As I come to life after a restless night’s sleep, my therapist’s voice rings in my head along with my son’s cries through the baby monitor. “Every morning, write down five things you’re grateful for,” she would say. Hurriedly, I sit on the edge of my bed and grab the pink spiral-bound notebook she forced on me a month ago. Unlike my mother, I loathe writing in journals or anything else for that matter. I open to yesterday’s page.

1) My health

2) My boys

3) Our home

4) My mom

5) That revenge is possible

I grab a pen and try to write quickly before Luke wakes Jimmy and Ryan, and I have three cranky kids on my hands.

1) My health

2) My boys

3) Our home

4) My mom

5) That revenge is possible

Luke gets quiet as soon as I enter his room. The lights are dim, and he’s standing clutching the bars of the crib, his hair a sweaty mop of sticky golden locks. The room smells of lavender and poop.

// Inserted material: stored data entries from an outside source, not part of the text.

(* ===== verification/Text.v ===== *)
(** Text as Rust's [str] and [String] are used by the program: a list of Unicode
    scalar values, with the standard library's whitespace, trimming, splitting
    and prefix tests, UTF-8, comparison that ignores ASCII case, decimal printing
    and parsing of integers, and parsing of [f64].

    Case folding needs the Unicode tables of the Rust standard library; the
    definitions that use it take it as an argument.  A [f64] is a [spec_float] of
    the Standard Library at binary64 precision; a decimal literal is rounded to
    nearest, ties to even, from its exact value.  Printed integers are read back
    as they were ([parse_i64_display]). *)

From Stdlib Require Import SpecFloat.
From S2P Require Import Prelude.

(** A [String] or [&str] as its sequence of [char]s. *)
Definition text : Type := list Z.

(** [char::is_whitespace]: the Unicode [White_Space] property, in full. *)
Definition is_whitespace (c : Z) : bool :=
  ((9 <=? c) && (c <=? 13)) || (c =? 32) || (c =? 133) || (c =? 160)
  || (c =? 5760) || ((8192 <=? c) && (c <=? 8202)) || (c =? 8232) || (c =? 8233)
  || (c =? 8239) || (c =? 8287) || (c =? 12288).

Fixpoint trim_start (t : text) : text :=
  match t with
  | [] => []
  | c :: rest => if is_whitespace c then trim_start rest else t
  end.

Definition trim_end (t : text) : text := reverse (trim_start (reverse t)).

(** [str::trim]. *)
Definition trim (t : text) : text := trim_end (trim_start t).

Fixpoint take_word (t : text) : text :=
  match t with
  | [] => []
  | c :: rest => if is_whitespace c then [] else c :: take_word rest
  end.

(** [str::split_whitespace().next()]. *)
Definition first_word (t : text) : option text :=
  match trim_start t with
  | [] => None
  | t' => Some (take_word t')
  end.

(** [str::starts_with] on a [&str] pattern. *)
Fixpoint starts_with (t prefix : text) {struct prefix} : bool :=
  match prefix, t with
  | [], _ => true
  | p :: prefix', c :: t' => (p =? c) && starts_with t' prefix'
  | _ :: _, [] => false
  end.

(** [take_while] and what is left. *)
Fixpoint span (test : Z -> bool) (t : list Z) : list Z * list Z :=
  match t with
  | [] => ([], [])
  | c :: rest => if test c then let (front, back) := span test rest in (c :: front, back) else ([], t)
  end.

(** [str::split_once] on one character. *)
Fixpoint split_once (c : Z) (t : text) : option (text * text) :=
  match t with
  | [] => None
  | x :: rest =>
      if x =? c then Some ([], rest)
      else p ← split_once c rest; Some (x :: p.1, p.2)
  end.

(** [str::split] on one character. *)
Fixpoint split (c : Z) (t : text) : list text :=
  match t with
  | [] => [[]]
  | x :: rest =>
      match split c rest with
      | piece :: pieces => if x =? c then [] :: piece :: pieces else (x :: piece) :: pieces
      | [] => []
      end
  end.

(** [str::strip_prefix]. *)
Fixpoint strip_text_prefix (prefix t : text) : option text :=
  match prefix, t with
  | [], _ => Some t
  | p :: prefix, x :: t => if p =? x then strip_text_prefix prefix t else None
  | _ :: _, [] => None
  end.

(** Equality of strings. *)
Definition text_eqb (x y : text) : bool := bool_decide (x = y).

(** ASCII text literals, for concrete inputs. *)
Fixpoint ascii (s : string) : text :=
  match s with
  | EmptyString => []
  | String c s' => Z.of_nat (Ascii.nat_of_ascii c) :: ascii s'
  end.

(** [char::to_lowercase] restricted to ASCII: a concrete case folding. *)
Definition ascii_lowercase (t : text) : text :=
  map (fun c => if (65 <=? c) && (c <=? 90) then c + 32 else c) t.

Lemma starts_with_spec (t prefix : text) :
  starts_with t prefix = true <-> exists rest, t = prefix ++ rest.
Proof.
  revert t. induction prefix as [|p prefix IH]; intros t; simpl.
  - split; [intros _; by exists t | by intros _].
  - destruct t as [|c t]; simpl.
    + split; [done | intros [rest ?]; discriminate].
    + rewrite andb_true_iff, Z.eqb_eq, IH. split.
      * intros [-> [rest ->]]. by exists rest.
      * intros [rest [= -> ->]]. eauto.
Qed.

Lemma trim_start_app_nonempty (t u : text) :
  trim_start t <> [] -> trim_start (t ++ u) = trim_start t ++ u.
Proof. induction t as [|c t IH]; simpl; [done|]. case_match; auto. Qed.

Lemma trim_start_idemp (t : text) : trim_start (trim_start t) = trim_start t.
Proof. induction t as [|c t IH]; simpl; [done|]. case_match eqn:E; simpl; rewrite ?E; done. Qed.

(** * UTF-8 *)

Definition utf8_char (c : Z) : list Z :=
  if c <? 128 then [c]
  else if c <? 2048 then [192 + c / 64; 128 + c mod 64]
  else if c <? 65536 then [224 + c / 4096; 128 + (c / 64) mod 64; 128 + c mod 64]
  else [240 + c / 262144; 128 + (c / 4096) mod 64; 128 + (c / 64) mod 64; 128 + c mod 64].

(** [str::as_bytes]; its length is [str::len]. *)
Definition utf8 (t : text) : list Z := mbind utf8_char t.

(** * ASCII case *)

Definition ascii_lower (c : Z) : Z := if (65 <=? c) && (c <=? 90) then c + 32 else c.

(** [<[u8]>::eq_ignore_ascii_case]. *)
Definition eq_ignore_ascii_case (x y : list Z) : bool := bool_decide (map ascii_lower x = map ascii_lower y).

Definition is_ascii_digit (c : Z) : bool := (48 <=? c) && (c <=? 57).

Definition is_ascii_alphanumeric (c : Z) : bool :=
  is_ascii_digit c || ((65 <=? c) && (c <=? 90)) || ((97 <=? c) && (c <=? 122)).

(** * Integers *)

Definition i64_max : Z := 9223372036854775807.
Definition i64_min : Z := -9223372036854775808.

Fixpoint decimal_loop (fuel : nat) (n : Z) : text :=
  match fuel with
  | O => []
  | S fuel => if n <? 10 then [48 + n] else decimal_loop fuel (n / 10) ++ [48 + n mod 10]
  end.

(** The digits of a non-negative number, by repeated division. *)
Definition decimal_digits (n : Z) : text := decimal_loop (S (Z.to_nat (Z.log2 n))) n.

(** [Display] of an integer. *)
Definition display (n : Z) : text := if n <? 0 then 45 :: decimal_digits (- n) else decimal_digits n.

Fixpoint digits_value (acc : Z) (t : text) : option Z :=
  match t with
  | [] => Some acc
  | c :: rest => if is_ascii_digit c then digits_value (acc * 10 + (c - 48)) rest else None
  end.

(** A non-empty run of digits. *)
Definition parse_digits (t : text) : option Z :=
  match t with [] => None | _ => digits_value 0 t end.

(** [i64::from_str]: an optional sign, digits, and a value in range. *)
Definition parse_i64 (t : text) : option Z :=
  n ← match t with
      | 45 :: rest => Z.opp <$> parse_digits rest
      | 43 :: rest => parse_digits rest
      | _ => parse_digits t
      end;
  if (i64_min <=? n) && (n <=? i64_max) then Some n else None.

(** [u64::from_str]: an optional plus, digits, and a value in range. *)
Definition parse_u64 (t : text) : option Z :=
  n ← match t with 43 :: rest => parse_digits rest | _ => parse_digits t end;
  if n <=? u64_max then Some n else None.

(** * Floats *)

Abbreviation f64 := spec_float (only parsing).
Definition f64_precision : Z := 53.
Definition f64_emax : Z := 1024.

Definition f64_is_finite (x : f64) : bool :=
  match x with S754_zero _ | S754_finite _ _ _ => true | _ => false end.

(** [as f64] of an integer: rounded to nearest, ties to even. *)
Definition f64_of_integer (n : Z) : f64 := binary_normalize f64_precision f64_emax n 0 false.

Definition f64_lt (x y : f64) : bool :=
  match SFcompare x y with Some Lt => true | _ => false end.

(** The nearest [f64] of [mantissa * 10 ^ exponent]: an integer, or a quotient
    of two integers, rounded once. *)
Definition f64_of_decimal (negative : bool) (mantissa exponent : Z) : f64 :=
  match mantissa with
  | Zpos m =>
      if 0 <=? exponent
      then binary_normalize f64_precision f64_emax
             ((if negative then -1 else 1) * (mantissa * 10 ^ exponent)) 0 negative
      else SFdiv f64_precision f64_emax (S754_finite negative m 0)
             (S754_finite false (Z.to_pos (10 ^ (- exponent))) 0)
  | _ => S754_zero negative
  end.

Fixpoint span_digits (t : text) : text * text :=
  match t with
  | c :: rest => if is_ascii_digit c then let (d, r) := span_digits rest in (c :: d, r) else ([], t)
  | [] => ([], [])
  end.

(** The exponent part, up to the end of the literal. *)
Definition parse_exponent (t : text) : option Z :=
  match t with
  | [] => Some 0
  | c :: rest =>
      if (c =? 101) || (c =? 69) then
        match rest with
        | 45 :: digits => Z.opp <$> parse_digits digits
        | 43 :: digits => parse_digits digits
        | _ => parse_digits rest
        end
      else None
  end.

Definition parse_decimal (negative : bool) (t : text) : option f64 :=
  let (whole, rest) := span_digits t in
  let (fraction, rest) :=
    match rest with 46 :: after => span_digits after | _ => ([], rest) end in
  if len whole + len fraction =? 0 then None
  else
    exponent ← parse_exponent rest;
    mantissa ← digits_value 0 (whole ++ fraction);
    Some (f64_of_decimal negative mantissa (exponent - len fraction)).

(** [f64::from_str]. *)
Definition parse_f64 (t : text) : option f64 :=
  let (negative, rest) :=
    match t with 45 :: r => (true, r) | 43 :: r => (false, r) | _ => (false, t) end in
  if eq_ignore_ascii_case rest (ascii "inf") || eq_ignore_ascii_case rest (ascii "infinity")
  then Some (S754_infinity negative)
  else if eq_ignore_ascii_case rest (ascii "nan") then Some S754_nan
  else parse_decimal negative rest.

(** [<[String]>::join]. *)
Fixpoint join (separator : text) (l : list text) : text :=
  match l with
  | [] => []
  | [t] => t
  | t :: rest => t ++ separator ++ join separator rest
  end.

(** * Facts *)

Definition is_ascii (t : text) : Prop := Forall (fun c => in_range 127 c) t.

Lemma utf8_ascii t : is_ascii t -> utf8 t = t.
Proof.
  induction 1 as [|c t Hc _ IH]; [done|]. unfold utf8, in_range in *. cbn [mbind list_bind].
  unfold utf8_char. destruct (c <? 128) eqn:E; reflect_bools; [|lia]. simpl. by f_equal.
Qed.

Lemma trim_start_ascii t : is_ascii t -> is_ascii (trim_start t).
Proof. induction 1 as [|c t Hc Ht IH]; [constructor|]. cbn. case_match; [done | by constructor]. Qed.

Lemma trim_ascii t : is_ascii t -> is_ascii (trim t).
Proof.
  intros H. unfold trim, trim_end. apply Forall_reverse, trim_start_ascii, Forall_reverse. by apply trim_start_ascii.
Qed.

Lemma ascii_lower_idemp c : ascii_lower (ascii_lower c) = ascii_lower c.
Proof. unfold ascii_lower. repeat case_match; reflect_bools; lia. Qed.

Lemma digits_value_app acc t u :
  digits_value acc (t ++ u) = n ← digits_value acc t; digits_value n u.
Proof. revert acc. induction t as [|c t IH]; intros acc; simpl; [done|]. case_match; [apply IH | done]. Qed.

Lemma is_digit_of n : 0 <= n < 10 -> is_ascii_digit (48 + n) = true.
Proof. unfold is_ascii_digit. intros. apply andb_true_iff. lia. Qed.

Lemma decimal_loop_value fuel n :
  0 <= n -> n < 2 ^ Z.of_nat (S fuel) ->
  digits_value 0 (decimal_loop (S fuel) n) = Some n /\ decimal_loop (S fuel) n <> [].
Proof.
  revert n. induction fuel as [|fuel IH]; intros n Hn Hf; cbn [decimal_loop];
    (destruct (n <? 10) eqn:E; reflect_bools;
     [cbn [digits_value]; rewrite is_digit_of by lia; split; [f_equal; lia | done] |]).
  - change (2 ^ Z.of_nat 1) with 2 in Hf. lia.
  - rewrite Nat2Z.inj_succ, Z.pow_succ_r in Hf by lia.
    destruct (IH (n / 10)) as [IH' _]; [apply Z.div_pos; lia | apply Z.div_lt_upper_bound; lia |].
    rewrite digits_value_app. cbn [decimal_loop] in IH'. rewrite IH'. cbn [mbind option_bind digits_value].
    rewrite is_digit_of by (apply Z.mod_pos_bound; lia).
    split; [f_equal; pose proof (Z.div_mod n 10 ltac:(lia)); lia | intros Hnil; by apply app_nil in Hnil as [_ ?]].
Qed.

Lemma decimal_digits_value n : 0 <= n -> parse_digits (decimal_digits n) = Some n.
Proof.
  intros Hn. unfold decimal_digits. destruct (decimal_loop_value (Z.to_nat (Z.log2 n)) n) as [Hv Hne]; [done| |].
  - rewrite Nat2Z.inj_succ, Z2Nat.id by apply Z.log2_nonneg.
    destruct (decide (n = 0)) as [->|]; [done|]. apply Z.log2_spec. lia.
  - unfold parse_digits. by destruct (decimal_loop _ _).
Qed.

Lemma decimal_digits_head n c rest : 0 <= n -> decimal_digits n = c :: rest -> is_ascii_digit c = true.
Proof.
  intros Hn Hd. pose proof (decimal_digits_value n Hn) as H. rewrite Hd in H. cbn [parse_digits digits_value] in H.
  by destruct (is_ascii_digit c).
Qed.

(** Without a sign, the digits are parsed from the start. *)
Lemma parse_i64_unsigned c rest n :
  is_ascii_digit c = true -> parse_digits (c :: rest) = Some n -> n <= i64_max -> 0 <= n ->
  parse_i64 (c :: rest) = Some n.
Proof.
  intros Hc Hd Hn H0. unfold parse_i64, i64_min, i64_max in *.
  destruct (decide (c = 45)) as [->|H45]; [done|]. destruct (decide (c = 43)) as [->|H43]; [done|].
  assert (Hm : forall A (x y z : A), match c with 45 => x | 43 => y | _ => z end = z).
  { intros A x y z. repeat case_match; subst; done. }
  rewrite Hm, Hd. cbn [mbind option_bind].
  destruct (_ && _) eqn:E; [done|]. reflect_bools. lia.
Qed.

(** An integer is read back as it was printed. *)
Lemma parse_i64_display n : i64_min <= n <= i64_max -> parse_i64 (display n) = Some n.
Proof.
  intros Hn. unfold display. destruct (n <? 0) eqn:E; reflect_bools.
  - unfold parse_i64. rewrite decimal_digits_value by lia.
    cbn [mbind option_bind fmap option_fmap option_map]. rewrite Z.opp_involutive.
    destruct (_ && _) eqn:E'; [done|]. reflect_bools. lia.
  - pose proof (decimal_digits_value n E) as Hv. destruct (decimal_digits n) as [|c rest] eqn:Ed; [done|].
    apply parse_i64_unsigned; [eauto using decimal_digits_head | done | lia | done].
Qed.

Example parse_f64_tenth : parse_f64 (ascii "0.1") = Some (S754_finite false 7205759403792794 (-56)).
Proof. vm_compute. reflexivity. Qed.

Example parse_f64_exponent : parse_f64 (ascii "-12.5e1") = Some (f64_of_integer (-125)).
Proof. vm_compute. reflexivity. Qed.

Example parse_f64_partial : parse_f64 (ascii "1e") = None /\ parse_f64 (ascii ".") = None
  /\ parse_f64 (ascii "5.") = Some (f64_of_integer 5).
Proof. vm_compute. done. Qed.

“Hi, sweet boy,” I whisper, and lift him out, kissing his cheeks. “Momma’s here.” He buries his face in my shoulder as I carry him to the changing table. I lay him down and reach for a clean diaper as he eagerly begins chewing his foot. Once he’s in a fresh pair of footie pajamas, I carry him downstairs to the kitchen, latching the child gate behind me at the top of the stairs. Our home is nestled on a cul-de-sac in Wilmette, a suburb about fifteen miles north of downtown Chicago. When I was pregnant with Ryan, we had an apartment in the city, and we’d drive up every Sunday for months, going to open houses and looking for the perfect home. I cried tears of joy when we found this one, a yellow Cape Cod with a cedar shake roof and a covered wraparound porch, two weeks before my water broke.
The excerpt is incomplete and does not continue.